**Brief:** Pull out every line below that contains the word "parts".

(Data excerpts)
■ ■ ■ ■ ■ ■ ■

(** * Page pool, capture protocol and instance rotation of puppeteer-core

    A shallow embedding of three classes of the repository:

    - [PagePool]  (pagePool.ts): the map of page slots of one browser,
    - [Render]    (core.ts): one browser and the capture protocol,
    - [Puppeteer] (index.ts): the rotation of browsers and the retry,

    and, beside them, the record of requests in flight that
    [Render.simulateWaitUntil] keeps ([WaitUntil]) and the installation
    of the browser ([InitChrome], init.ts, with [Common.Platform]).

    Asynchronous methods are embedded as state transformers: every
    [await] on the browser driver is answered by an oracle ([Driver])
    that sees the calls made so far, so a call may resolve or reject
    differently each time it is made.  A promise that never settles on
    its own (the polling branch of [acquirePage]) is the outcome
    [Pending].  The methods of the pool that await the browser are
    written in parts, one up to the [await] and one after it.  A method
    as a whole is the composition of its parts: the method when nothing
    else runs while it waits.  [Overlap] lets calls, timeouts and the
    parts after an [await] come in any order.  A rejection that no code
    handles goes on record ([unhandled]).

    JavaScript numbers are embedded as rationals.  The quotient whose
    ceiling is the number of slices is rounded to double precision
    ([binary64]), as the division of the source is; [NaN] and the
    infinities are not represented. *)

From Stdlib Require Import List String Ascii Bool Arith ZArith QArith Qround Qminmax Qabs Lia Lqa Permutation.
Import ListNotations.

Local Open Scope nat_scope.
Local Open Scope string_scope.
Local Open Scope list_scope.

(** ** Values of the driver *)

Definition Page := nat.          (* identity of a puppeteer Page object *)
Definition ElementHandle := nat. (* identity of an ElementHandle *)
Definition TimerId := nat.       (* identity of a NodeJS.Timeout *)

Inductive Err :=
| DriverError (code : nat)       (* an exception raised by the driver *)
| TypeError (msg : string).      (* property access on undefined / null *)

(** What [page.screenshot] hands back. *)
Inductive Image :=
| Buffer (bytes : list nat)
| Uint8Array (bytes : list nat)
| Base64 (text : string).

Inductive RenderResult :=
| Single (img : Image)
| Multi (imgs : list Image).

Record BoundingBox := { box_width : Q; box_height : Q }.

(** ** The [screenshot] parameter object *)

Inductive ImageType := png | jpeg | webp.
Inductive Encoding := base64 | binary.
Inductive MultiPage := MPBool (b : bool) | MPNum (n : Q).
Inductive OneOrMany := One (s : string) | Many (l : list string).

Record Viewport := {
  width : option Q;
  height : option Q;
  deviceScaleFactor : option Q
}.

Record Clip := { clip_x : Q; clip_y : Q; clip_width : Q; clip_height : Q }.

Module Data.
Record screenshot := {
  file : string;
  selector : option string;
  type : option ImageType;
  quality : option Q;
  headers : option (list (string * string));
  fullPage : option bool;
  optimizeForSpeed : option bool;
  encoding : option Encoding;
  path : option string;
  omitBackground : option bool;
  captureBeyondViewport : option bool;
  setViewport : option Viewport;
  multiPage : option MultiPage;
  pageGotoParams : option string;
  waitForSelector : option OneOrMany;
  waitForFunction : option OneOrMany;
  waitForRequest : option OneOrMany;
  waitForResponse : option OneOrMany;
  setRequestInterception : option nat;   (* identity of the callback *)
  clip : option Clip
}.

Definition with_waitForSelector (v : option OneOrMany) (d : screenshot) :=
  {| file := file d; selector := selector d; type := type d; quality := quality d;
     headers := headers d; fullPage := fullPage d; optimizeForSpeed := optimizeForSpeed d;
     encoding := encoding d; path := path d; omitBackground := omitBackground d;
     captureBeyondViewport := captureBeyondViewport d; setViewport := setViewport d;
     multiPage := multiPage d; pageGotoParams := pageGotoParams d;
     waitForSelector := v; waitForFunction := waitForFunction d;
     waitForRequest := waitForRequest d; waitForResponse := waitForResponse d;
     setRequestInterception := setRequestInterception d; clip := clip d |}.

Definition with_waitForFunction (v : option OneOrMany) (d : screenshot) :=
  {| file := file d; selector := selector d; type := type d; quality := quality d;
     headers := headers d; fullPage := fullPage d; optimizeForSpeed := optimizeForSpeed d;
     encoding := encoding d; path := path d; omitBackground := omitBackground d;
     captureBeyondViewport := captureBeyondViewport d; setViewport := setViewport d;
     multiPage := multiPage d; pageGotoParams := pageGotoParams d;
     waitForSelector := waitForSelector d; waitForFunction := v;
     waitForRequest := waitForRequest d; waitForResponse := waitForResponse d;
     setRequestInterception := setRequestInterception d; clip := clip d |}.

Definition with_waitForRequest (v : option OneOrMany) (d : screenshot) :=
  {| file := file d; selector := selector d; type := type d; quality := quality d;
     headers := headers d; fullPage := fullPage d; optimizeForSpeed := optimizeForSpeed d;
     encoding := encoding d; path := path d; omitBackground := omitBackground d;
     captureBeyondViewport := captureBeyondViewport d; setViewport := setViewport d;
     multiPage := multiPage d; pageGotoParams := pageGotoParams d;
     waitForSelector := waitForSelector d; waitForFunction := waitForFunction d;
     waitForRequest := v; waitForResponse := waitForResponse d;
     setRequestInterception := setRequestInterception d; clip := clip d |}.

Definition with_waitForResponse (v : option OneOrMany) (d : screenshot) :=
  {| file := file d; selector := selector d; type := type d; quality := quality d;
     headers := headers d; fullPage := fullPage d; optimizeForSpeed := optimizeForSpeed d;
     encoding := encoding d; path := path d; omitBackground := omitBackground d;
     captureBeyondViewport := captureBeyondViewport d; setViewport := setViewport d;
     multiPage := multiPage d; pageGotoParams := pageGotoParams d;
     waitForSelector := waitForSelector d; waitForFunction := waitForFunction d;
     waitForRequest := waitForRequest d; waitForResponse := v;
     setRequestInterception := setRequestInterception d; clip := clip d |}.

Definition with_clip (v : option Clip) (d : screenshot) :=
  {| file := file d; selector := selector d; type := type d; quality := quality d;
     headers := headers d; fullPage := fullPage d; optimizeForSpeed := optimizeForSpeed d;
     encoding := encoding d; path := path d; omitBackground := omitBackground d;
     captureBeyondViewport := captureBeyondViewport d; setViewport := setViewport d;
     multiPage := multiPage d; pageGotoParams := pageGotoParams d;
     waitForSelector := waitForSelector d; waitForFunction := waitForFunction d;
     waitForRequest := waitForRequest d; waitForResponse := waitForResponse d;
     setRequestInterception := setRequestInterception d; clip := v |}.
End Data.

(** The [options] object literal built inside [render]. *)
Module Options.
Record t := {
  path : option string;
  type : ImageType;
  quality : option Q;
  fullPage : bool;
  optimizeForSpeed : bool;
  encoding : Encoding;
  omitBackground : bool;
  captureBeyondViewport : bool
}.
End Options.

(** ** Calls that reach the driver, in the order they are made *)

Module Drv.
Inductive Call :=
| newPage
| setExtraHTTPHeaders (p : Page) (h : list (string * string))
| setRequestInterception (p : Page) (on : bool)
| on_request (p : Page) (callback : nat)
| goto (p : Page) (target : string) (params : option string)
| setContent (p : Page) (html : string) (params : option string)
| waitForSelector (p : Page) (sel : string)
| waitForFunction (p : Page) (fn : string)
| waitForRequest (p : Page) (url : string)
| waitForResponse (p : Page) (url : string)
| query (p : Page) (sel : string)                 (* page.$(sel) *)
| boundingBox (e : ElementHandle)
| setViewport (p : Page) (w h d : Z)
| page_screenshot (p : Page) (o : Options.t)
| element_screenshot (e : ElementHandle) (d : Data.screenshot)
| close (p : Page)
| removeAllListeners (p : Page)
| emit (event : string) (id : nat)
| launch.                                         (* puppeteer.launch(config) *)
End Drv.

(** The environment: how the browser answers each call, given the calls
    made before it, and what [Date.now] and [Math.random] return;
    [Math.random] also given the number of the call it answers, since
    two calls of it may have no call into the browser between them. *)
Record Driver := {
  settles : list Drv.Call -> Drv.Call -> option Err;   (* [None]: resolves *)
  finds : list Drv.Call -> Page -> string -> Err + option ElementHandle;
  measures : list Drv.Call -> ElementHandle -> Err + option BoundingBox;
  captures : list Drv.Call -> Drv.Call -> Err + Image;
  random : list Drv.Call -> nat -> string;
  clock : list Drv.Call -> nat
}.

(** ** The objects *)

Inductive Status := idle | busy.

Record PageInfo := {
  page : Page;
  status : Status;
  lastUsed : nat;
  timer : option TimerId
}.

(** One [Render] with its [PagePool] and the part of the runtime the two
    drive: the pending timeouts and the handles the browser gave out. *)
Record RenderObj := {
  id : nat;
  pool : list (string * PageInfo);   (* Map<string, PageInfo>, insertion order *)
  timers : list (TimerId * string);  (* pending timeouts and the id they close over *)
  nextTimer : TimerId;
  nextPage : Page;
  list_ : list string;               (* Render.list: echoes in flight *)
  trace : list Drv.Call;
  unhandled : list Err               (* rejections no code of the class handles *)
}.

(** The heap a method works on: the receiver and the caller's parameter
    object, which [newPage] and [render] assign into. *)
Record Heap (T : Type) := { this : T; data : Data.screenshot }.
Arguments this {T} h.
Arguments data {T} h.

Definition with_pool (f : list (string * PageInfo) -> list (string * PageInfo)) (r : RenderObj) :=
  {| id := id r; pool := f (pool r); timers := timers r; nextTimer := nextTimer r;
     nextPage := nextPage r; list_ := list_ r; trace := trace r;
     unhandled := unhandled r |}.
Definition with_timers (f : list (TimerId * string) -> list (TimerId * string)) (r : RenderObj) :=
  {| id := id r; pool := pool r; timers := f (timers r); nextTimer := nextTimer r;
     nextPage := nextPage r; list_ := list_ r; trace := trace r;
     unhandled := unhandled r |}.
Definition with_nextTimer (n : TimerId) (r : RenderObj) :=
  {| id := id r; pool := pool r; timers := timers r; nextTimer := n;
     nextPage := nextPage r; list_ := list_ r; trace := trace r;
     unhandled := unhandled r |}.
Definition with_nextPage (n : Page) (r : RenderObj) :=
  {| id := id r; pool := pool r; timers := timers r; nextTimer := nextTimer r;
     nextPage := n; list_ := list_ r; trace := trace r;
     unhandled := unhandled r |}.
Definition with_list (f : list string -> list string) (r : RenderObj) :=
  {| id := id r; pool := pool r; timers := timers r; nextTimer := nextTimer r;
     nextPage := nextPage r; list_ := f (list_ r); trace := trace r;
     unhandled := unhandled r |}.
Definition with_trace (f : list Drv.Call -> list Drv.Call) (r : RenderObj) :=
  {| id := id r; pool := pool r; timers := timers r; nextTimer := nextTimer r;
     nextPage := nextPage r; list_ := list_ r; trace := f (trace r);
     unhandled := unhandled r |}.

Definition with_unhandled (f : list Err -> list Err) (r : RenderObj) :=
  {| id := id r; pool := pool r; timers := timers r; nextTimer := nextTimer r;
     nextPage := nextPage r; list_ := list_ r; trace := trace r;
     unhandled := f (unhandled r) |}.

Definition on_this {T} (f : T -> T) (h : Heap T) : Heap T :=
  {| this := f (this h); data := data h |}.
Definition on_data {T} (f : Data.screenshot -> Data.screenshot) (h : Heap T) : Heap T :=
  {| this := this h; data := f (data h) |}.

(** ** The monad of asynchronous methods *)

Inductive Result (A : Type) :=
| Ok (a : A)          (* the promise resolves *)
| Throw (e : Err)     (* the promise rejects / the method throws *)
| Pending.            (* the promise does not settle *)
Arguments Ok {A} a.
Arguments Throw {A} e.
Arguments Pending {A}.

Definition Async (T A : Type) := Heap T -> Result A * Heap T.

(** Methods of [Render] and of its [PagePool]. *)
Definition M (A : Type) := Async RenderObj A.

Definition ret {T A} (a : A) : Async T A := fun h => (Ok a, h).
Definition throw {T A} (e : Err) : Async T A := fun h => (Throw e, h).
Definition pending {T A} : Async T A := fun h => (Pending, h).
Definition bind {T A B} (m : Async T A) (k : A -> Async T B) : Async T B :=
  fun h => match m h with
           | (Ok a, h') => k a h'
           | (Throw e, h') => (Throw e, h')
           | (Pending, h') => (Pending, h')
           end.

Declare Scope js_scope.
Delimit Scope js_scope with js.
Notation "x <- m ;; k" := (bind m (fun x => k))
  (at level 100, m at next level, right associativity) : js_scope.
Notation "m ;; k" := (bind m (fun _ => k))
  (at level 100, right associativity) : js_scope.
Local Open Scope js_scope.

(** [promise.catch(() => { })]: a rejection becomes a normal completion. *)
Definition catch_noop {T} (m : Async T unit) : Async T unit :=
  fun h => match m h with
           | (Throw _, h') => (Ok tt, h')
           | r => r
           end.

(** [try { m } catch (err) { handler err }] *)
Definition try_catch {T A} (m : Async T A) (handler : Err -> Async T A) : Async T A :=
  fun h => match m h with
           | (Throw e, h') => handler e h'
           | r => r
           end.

■ ■ ■ ■ ■ ■ ■

**Response for this exercise:**
    written in parts, one up to the [await] and one after it.  A method
    as a whole is the composition of its parts: the method when nothing
    parts after an [await] come in any order.  A rejection that no code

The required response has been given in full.